In July 2017, we conducted a study of the Roman ceramics recovered in the excavation of the Roman imperial estate at Vagnari in 2015 and 2016. The study was carried out in the offices of the Soprintendenza Archeologica della Puglia in Gravina in Puglia. The work focused on material from a settlement of the last two centuries B.C. and from a settlement of the first four centuries A.D. at Vagnari.  The pottery was studied by Coralie Clover, MA in Museum and Artefact Studies (Durham University). The artefact drawings were made by Sally Cann.

Fig.3: Red-slip bowl dating from the 4th century A.D. (Phase III), excavated at Vagnari.

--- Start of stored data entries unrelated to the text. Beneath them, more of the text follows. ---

(* ===== verification/Server.v ===== *)
(** * The servers: their routes and their start
    (src/api/src/api_management/mod.rs, src/api/src/api_oidc/{mod,state}.rs,
    src/web/bff/src/routes/mod.rs, src/api/src/config.rs and
    src/api/src/bin/swiyu-issuer-{mgmtapi,oidcapi}.rs)

    The routing tables of the three servers, the health endpoints, and what the
    two binaries read from the environment before they serve, in their order.
    axum's router, the parsers of addresses and header values and the
    constructors of the clients are parameters; sockets, signals, tracing and
    the spawning of the loops are not modelled. The texts of the parsers'
    errors are left out of the messages. The theorems follow the links that the
    servers hand out, and the calls between them, to the handlers they reach. *)
From Stdlib Require Import SpecFloat.
From S2P Require Import Prelude Text Externals Ids Sql Database Effects Http.
From S2P Require Import System.
From S2P Require Encryption Signers Cli TokenValidator ApiError OidcToken Bff BffSpec.
From S2P Require MgmtOffers OidcMetadata Issuer OAuth StatusList.
From S2P Require Import Replay ReadBack Evolution Guarantees PagingSpec.

(** ** Routers *)

(** A path and, for each of its methods, the handler. *)
Definition Route (H : Type) : Type := string * list (string * H).

Inductive Routed (H : Type) : Type :=
| Handled (h : H) (params : list string)
| MethodNotAllowed
| NoRoute.
Arguments Handled {H} h params.
Arguments MethodNotAllowed {H}.
Arguments NoRoute {H}.

(** [axum::Router] of a table: the method and the path of a request. *)
Class Axum : Type := { axum_route {H} : list (Route H) -> string -> string -> Routed H }.

(** The segments of a pattern: text, or a parameter in braces. *)
Definition is_param (segment : string) : bool := starts_with "{" segment.

(** A path fits a pattern segment by segment; a parameter takes any that is not
    empty. *)
Inductive fits : list string -> list string -> list string -> Prop :=
| fits_end : fits [] [] []
| fits_text s pattern path params :
    is_param s = false -> fits pattern path params ->
    fits (s :: pattern) (s :: path) params
| fits_param p s pattern path params :
    is_param p = true -> s <> EmptyString -> fits pattern path params ->
    fits (p :: pattern) (s :: path) (s :: params).
Definition path_fits (pattern path : string) (params : list string) : Prop :=
  fits (split_on "/" pattern) (split_on "/" path) params.

(** Without an escape or another character a URL treats apart. *)
Definition plain_char (c : ascii) : bool :=
  is_base58_char c || existsb (Ascii.eqb c) ["0"; "O"; "I"; "l"; "-"; "_"; "."; "/"]%char.
Definition plain (path : string) : Prop :=
  Forall (fun c => plain_char c = true) (list_ascii_of_string path).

The methodology entailed quantifying the size and diversity of ceramic assemblages, determining a referenced type-series defined by form and fabric, and studying key pottery groups and stratigraphic sequences. In taking this approach, we have refined the chronological parameters for phases of activity at Vagnari and enhanced our understanding for the dating of local products and traded wares to the site. The pottery studied includes coarse cooking wares, plain wares, fine wares, storage vessels, and amphorae.     

Three distinct phases of settlement activity at Vagnari are now evident.
1. There was a resettlement of the area in the 2nd century B.C., after the Roman devastation of this and other regions in Apulia in the 3rd century B.C., with a clear break in occupation in the middle of the 1st century B.C. This activity may represent the appropriation of the area by powerful senatorial elites from Rome who grew rich by colonizing the areas defeated by Rome.

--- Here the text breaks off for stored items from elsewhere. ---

(** ** The host *)

(** The operating-system calls the class makes. *)
Inductive syscall :=
| Makedirs (p : string)              (* os.makedirs(p, exist_ok=True) *)
| Stat (p : string)                  (* os.path.exists(p), Path.exists() *)
| OpenW (p : string)                 (* open(p, 'w') *)
| Write (p : string) (data : string) (* f.write(data), and the close *)
| Chmod (p : string) (mode : Z)      (* os.chmod(p, mode) *)
| Remove (p : string)                (* os.remove(p) *)
| Spawn (argv : list string).        (* subprocess.run(argv, check=True, ...) *)

(** What the host is, and stays, while the manager runs. [e_fault] is the
    error a call meets on this host, if any (no permission, no such
    program, a full disk); [e_exit] the exit status of an external program
    that could be started; [e_wsh] what the shell-automation host makes of
    a script: the shortcut file it saves and the target it stores in it. *)
Record env := {
  e_system : string;           (* platform.system() *)
  e_path : os_path;            (* os.path *)
  e_cwd : string;              (* os.getcwd() *)
  e_home : option string;      (* Path.home(), when it can be determined *)
  e_appdata : option string;   (* the APPDATA variable *)
  e_umask : Z;
  e_fault : syscall -> option string;
  e_exit : list string -> Z;
  e_wsh : string -> option (string * string)
}.

(** [os.path.abspath]. *)
Definition abspath (e : env) (path : string) : string :=
  op_normpath (e_path e)
    (if op_isabs (e_path e) path then path
     else op_join (e_path e) (e_cwd e) path).

(** The [/] of [pathlib], on the strings of the paths (without the
    collapsing of redundant separators [pathlib] does on top). *)
Definition path_div (e : env) (a b : string) : string := op_join (e_path e) a b.

(** ** The world *)

Inductive fbody :=
| Text (s : string)           (* a text file *)
| Shortcut (target : string). (* a shell link *)

Record file := { f_body : fbody; f_mode : Z }.

Record world := {
  files : gmap string file;  (* the regular files, by path *)
  dirs : gset string;        (* the directories *)
  loaded : gset string;      (* the agent descriptors launchd has loaded *)
  stdout : list string;      (* the lines printed *)
  trace : list syscall       (* the calls made, oldest first *)
}.

Definition with_files (fs : gmap string file) (w : world) : world :=
  {| files := fs; dirs := dirs w; loaded := loaded w;
     stdout := stdout w; trace := trace w |}.

Definition with_dirs (ds : gset string) (w : world) : world :=
  {| files := files w; dirs := ds; loaded := loaded w;
     stdout := stdout w; trace := trace w |}.

Definition with_loaded (ls : gset string) (w : world) : world :=
  {| files := files w; dirs := dirs w; loaded := ls;
     stdout := stdout w; trace := trace w |}.

Definition log (c : syscall) (w : world) : world :=
  {| files := files w; dirs := dirs w; loaded := loaded w;
     stdout := stdout w; trace := trace w ++ [c] |}.

(** Storing [body] at [p]: an existing file keeps its mode, a new one gets
    [0o666 & ~umask]. *)
Definition store (e : env) (p : string) (body : fbody) (w : world) : world :=
  let mode := match files w !! p with
              | Some f => f_mode f
              | None => Z.ldiff 438 (e_umask e)
              end in
  with_files (<[p := {| f_body := body; f_mode := mode |}]> (files w)) w.

Definition path_present (p : string) (w : world) : bool :=
  bool_decide (is_Some (files w !! p)) || bool_decide (p ∈ dirs w).

(** ** The monad: a result or an exception, and the world after *)

Inductive result (A : Type) :=
| Return (a : A)
| Raise (ex : exn).
Arguments Return {A} a.
Arguments Raise {A} ex.

Definition M (A : Type) : Type := world -> result A * world.

Definition ret {A} (a : A) : M A := fun w => (Return a, w).

Definition raise {A} (ex : exn) : M A := fun w => (Raise ex, w).

Definition bind {A B} (c : M A) (k : A -> M B) : M B :=
  fun w => match c w with
           | (Return a, w') => k a w'
           | (Raise ex, w') => (Raise ex, w')
           end.

Notation "x <- c ;; k" := (bind c (fun x => k))
  (at level 100, k at level 200, c at next level, right associativity).
Notation "c ;;; k" := (bind c (fun _ => k))
  (at level 100, k at level 200, right associativity).

(** [try: body except Exception as e: handler(e)]. *)
Definition try_except {A} (body : M A) (handler : exn -> M A) : M A :=
  fun w => match body w with
           | (Return a, w') => (Return a, w')
           | (Raise ex, w') =>
               if is_Exception ex then handler ex w' else (Raise ex, w')
           end.

(** [print(line)] on a [sys.stdout] that takes the line. *)
Definition print (line : string) : M unit :=
  fun w => (Return tt,
            {| files := files w; dirs := dirs w; loaded := loaded w;
               stdout := stdout w ++ [line]; trace := trace w |}).

(** [print(line)] on any [sys.stdout]: [out line] is the exception the
    stream raises for the line, if it raises one (a [ValueError] when it
    is closed or cannot encode the line, an [OSError] when the pipe it
    writes to is broken). *)
Definition print_on (out : string -> option exn) (line : string) : M unit :=
  match out line with
  | Some ex => raise ex
  | None => print line
  end.

(** ** The operating-system calls

    Every call is logged, then fails if the host says so, then does what
    the state of the file system allows. *)

Definition call {A} (e : env) (c : syscall) (k : M A) : M A :=
  fun w => match e_fault e c with
           | Some msg => (Raise (OSError msg), log c w)
           | None => k (log c w)
           end.

(** [os.makedirs(p, exist_ok=True)]: fine when the directory is there,
    an error when a regular file is. The call also makes the parents of
    [p] that are missing. Of the directories it makes, [dirs] records
    [p]: no call of the class names a parent of [p], and a parent that
    cannot be made (a regular file in the way, a permission refused) is a
    failure of the call on that host, [e_fault e (Makedirs p)]. *)
Definition os_makedirs (e : env) (p : string) : M unit :=
  call e (Makedirs p) (fun w =>
    match files w !! p with
    | Some _ => (Raise (OSError ("[Errno 17] File exists: '" +:+ p +:+ "'")), w)
    | None => (Return tt, with_dirs ({[p]} ∪ dirs w) w)
    end).

(** [os.path.exists(p)]: false when the [stat] fails, never an exception. *)
Definition os_path_exists (e : env) (p : string) : M bool :=
  fun w => match e_fault e (Stat p) with
           | Some _ => (Return false, log (Stat p) w)
           | None => (Return (path_present p (log (Stat p) w)), log (Stat p) w)
           end.

(** [Path.exists()]: an error of [stat] other than "no such file" is
    raised. *)
Definition Path_exists (e : env) (p : string) : M bool :=
  call e (Stat p) (fun w => (Return (path_present p w), w)).

(** [with open(p, 'w') as f: f.write(data)]. *)
Definition open_w (e : env) (p : string) : M unit :=
  call e (OpenW p) (fun w =>
    if bool_decide (p ∈ dirs w)
    then (Raise (OSError ("[Errno 21] Is a directory: '" +:+ p +:+ "'")), w)
    else (Return tt, store e p (Text "") w)).

Definition f_write (e : env) (p data : string) : M unit :=
  call e (Write p data) (fun w => (Return tt, store e p (Text data) w)).

Definition write_file (e : env) (p data : string) : M unit :=
  open_w e p ;;; f_write e p data.

(** [os.chmod(p, mode)]. *)
Definition os_chmod (e : env) (p : string) (mode : Z) : M unit :=
  call e (Chmod p mode) (fun w =>
    match files w !! p with
    | Some f =>
        (Return tt,
         with_files (<[p := {| f_body := f_body f; f_mode := mode |}]> (files w)) w)
    | None =>
        if bool_decide (p ∈ dirs w) then (Return tt, w)
        else (Raise (OSError ("[Errno 2] No such file or directory: '"
                              +:+ p +:+ "'")), w)
    end).

(** [os.remove(p)]. *)
Definition os_remove (e : env) (p : string) : M unit :=
  call e (Remove p) (fun w =>
    match files w !! p with
    | Some _ => (Return tt, with_files (delete p (files w)) w)
    | None =>
        if bool_decide (p ∈ dirs w)
        then (Raise (OSError ("[Errno 21] Is a directory: '" +:+ p +:+ "'")), w)
        else (Raise (OSError ("[Errno 2] No such file or directory: '"
                              +:+ p +:+ "'")), w)
    end).

(** What a program that ran to exit status 0 has done: [launchctl] has
    loaded or unloaded the descriptor, the PowerShell host has saved the
    shortcut it read in the script. *)
Definition proc_effect (e : env) (argv : list string) (w : world) : world :=
  match argv with
  | [prog; verb; arg] =>
      if (String.eqb prog "launchctl" && String.eqb verb "load")%bool
      then with_loaded ({[arg]} ∪ loaded w) w
      else if (String.eqb prog "launchctl" && String.eqb verb "unload")%bool
      then with_loaded (loaded w ∖ {[arg]}) w
      else if (String.eqb prog "powershell" && String.eqb verb "-Command")%bool
      then match e_wsh e arg with
           | Some (lnk, target) => store e lnk (Shortcut target) w
           | None => w
           end
      else w
  | _ => w
  end.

Fig.4: Pottery of the 2nd and 1st centuries B.C. (Settlement Phase I).

The pottery of the fi
rst phase (fig.4) included perfume flasks, oil lamps, plates, cups, and bowls. Most of these vessels and fabrics are widespread throughout the Greek colonies and Italic settlements of southern Italy and Sicily, but they also occur in areas around Rome. One of these cups may have been a treasured heirloom, as it dates to the 3rd century B.C. The largest group of vessels of this phase were so-called grey gloss pottery, made in southern Italy, possibly at the Greek colony at Metaponto on the south coast.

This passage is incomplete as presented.